Mannheim. Sie wurden mitten aus dem Leben gerissen, sichtbar für alle Bürger an öffentlichen Plätzen zusammengetrieben, in enge Güterwaggons gepfercht, in das Lager Gurs in die Pyrenäen verschleppt und von dort aus meist in Vernichtungslager: Am 22. und 23. Oktober 1940 lief die Deportation von über 6500 badischen, pfälzer und saarländischen Juden durch die nationalsozialistische Diktatur. Zum 85. Jahrestag gibt es, beginnend am Sonntag, zahlreiche Veranstaltungen. Zudem läuft derzeit im Marchivum eine Ausstellung dazu.
Am Sonntag, 19. Oktober um 10 Uhr (Treffpunkt: Eingang) bietet Volker Keller, zweiter Vorsitzender vom Verein Stadtbild Mannheim und Autor des Standardwerks „Bet Olam - Haus der Ewigkeit“ über den jüdischen Friedhof (Verlag Waldkirch), eine Führung über diesen östlichen Teil des Hauptfriedhofs an. Der Rundgang durch die Grabfelder veranschaulicht die jüdische Bestattungskultur und macht mit vielen dort zur letzten Ruhe gebetteten Persönlichkeiten bekannt, die entscheidend zum kulturellen und wirtschaftlichen Aufschwung Mannheims beigetragen haben.
„Die Tat im Bild – Die Deportation von Jüdinnen und Juden aus der Pfalz nach Gurs“ heißt der Titel des Buches, das am Montag, 20. Oktober um 19 Uhr in der Jüdischen Gemeinde Mannheim, F 3, 4, vorgestellt wird. Herausgegeben hat es das Marchivum gemeinsam mit dem Stadtarchiv Ludwigshafen und der Stiftung Topographie des Terrors. Es enthält die am 22. Oktober 1940 in Ludwigshafen erstellte Fotoserie, die mit 21 Aufnahmen zu den umfangreichsten fotografischen Zeugnissen einer Deportation aus Deutschland gehört. Neben neuesten Erkenntnissen über den Kontext und Ablauf der Deportation liefert der Band Informationen zur Überlieferung und Nutzung der Bilder. Die Autoren des Buches stellen die Publikation an diesem Abend vor.

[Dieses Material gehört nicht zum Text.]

(** What the two timers do when they fire.  With automatic refresh enabled
    ([s_on], where [refreshToken] returns [p] and leaves [s1]): nothing is
    thrown, the refresh handle is [p], the timers are untouched, and [p] has
    a new reaction [catch(console.error)] that settles a fresh promise.  That
    reaction, run on a rejection [e] in any state [sj] where its promise [d]
    is pending, prints [e] and fulfils [d].  With automatic refresh disabled
    ([s_off]) the tick is [$fire('refresh')]: one event without error or
    data, no promise, no transport.  The expired tick is [$fire('expired')]
    in any state [s]. *)
Definition timer_ticks (s_on s1 s_off s sj : state) (p d : pid) (e : value) : Prop :=
  (let s2 := snd (run_timer RefreshTick s_on) in
   fst (run_timer RefreshTick s_on) = Ok tt
   /\ refresh (promises s2) = Some p
   /\ opened s2 = opened s1
   /\ timers_of s2 = timers_of s_on
   /\ heap s2 !! next_pid s1 = Some (blank Chained)
   /\ forall P, heap s1 !! p = Some P -> status P = None ->
        heap s2 !! p
        = Some (with_reaction (Catch ConsoleErrorCatch (next_pid s1)) P))
  /\ (let sj' := run_job (Job (Catch ConsoleErrorCatch d) (Rejected e)) sj in
      console sj' = console sj ++ [e]
      /\ heap sj' !! d = Some (settled (Fulfilled undefined) (blank Chained))
      /\ timers_of sj' = timers_of sj
      /\ promises sj' = promises sj)
  /\ (let s2 := snd (run_timer RefreshTick s_off) in
      run_timer RefreshTick s_off = d_fire "refresh" undefined undefined s_off
      /\ dispatched s2
         = dispatched s_off ++ [("salte-auth-refresh", undefined, undefined)]
      /\ opened s2 = opened s_off
      /\ promises s2 = promises s_off
      /\ heap s2 = heap s_off
      /\ next_pid s2 = next_pid s_off
      /\ queue s2 = queue s_off)
  /\ (let s2 := snd (run_timer ExpiredTick s) in
      run_timer ExpiredTick s = d_fire "expired" undefined undefined s
      /\ dispatched s2
         = dispatched s ++ [("salte-auth-expired", undefined, undefined)]).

Verlegung von weiteren Stolpersteinen in Mannheim
Am eigentlichen Jahrestag, dem Mittwoch, 22. Oktober, werden dann in Mannheim Stolpersteine verlegt. Sie gehen auf den Künstler Gunter Demnig zurück, der damit an Opfer des Nationalsozialismus – Juden, Sinti und Roma, Widerstandskämpfer, Zwangssterilisierte und viele mehr – erinnert und gelten als das weltweit größte dezentrale Mahnmal. Bisher sind in 27 europäischen Ländern 100 000 der kleinen Steine mit den auf Messingblech graviertem Namen sowie Lebensdaten und -orten verlegt. Seit 2007 werden Stolpersteine auch in Mannheim verlegt; über 330 sind es schon. Nun kommen weitere hinzu. Die Aktion erstreckt sich von 9.15 bis 14.45 Uhr auf acht Orte in der Innenstadt, der Oststadt und der Schwetzingerstadt.
Am Mittwoch um 18 Uhr, findet dann auf den Planken (P 2) in Mannheim ein bewegendes Gedenken an die Deportation nach Gurs im Jahr 1940 statt. Gestaltet wird die Veranstaltung von der Gesellschaft für christlich-jüdische Zusammenarbeit Rhein-Neckar gemeinsam mit Schülern des Karl-Friedrich-Gymnasium am Mahnmal auf den Planken vor dem Quadrat P 2, auf dem die Namen der deportierten und getöteten jüdischen Mannheimer aufgeführt sind. Oberbürgermeister Christian Specht wird eine Ansprache halten. Cornelia Weber, Rita Althausen und Bernhard Boudgoust, die Vorstände der Gesellschaft, wollen damit „nicht nur ein Zeichen der Erinnerung, sondern auch ein Zeichen für das Heute und Morgen setzen“.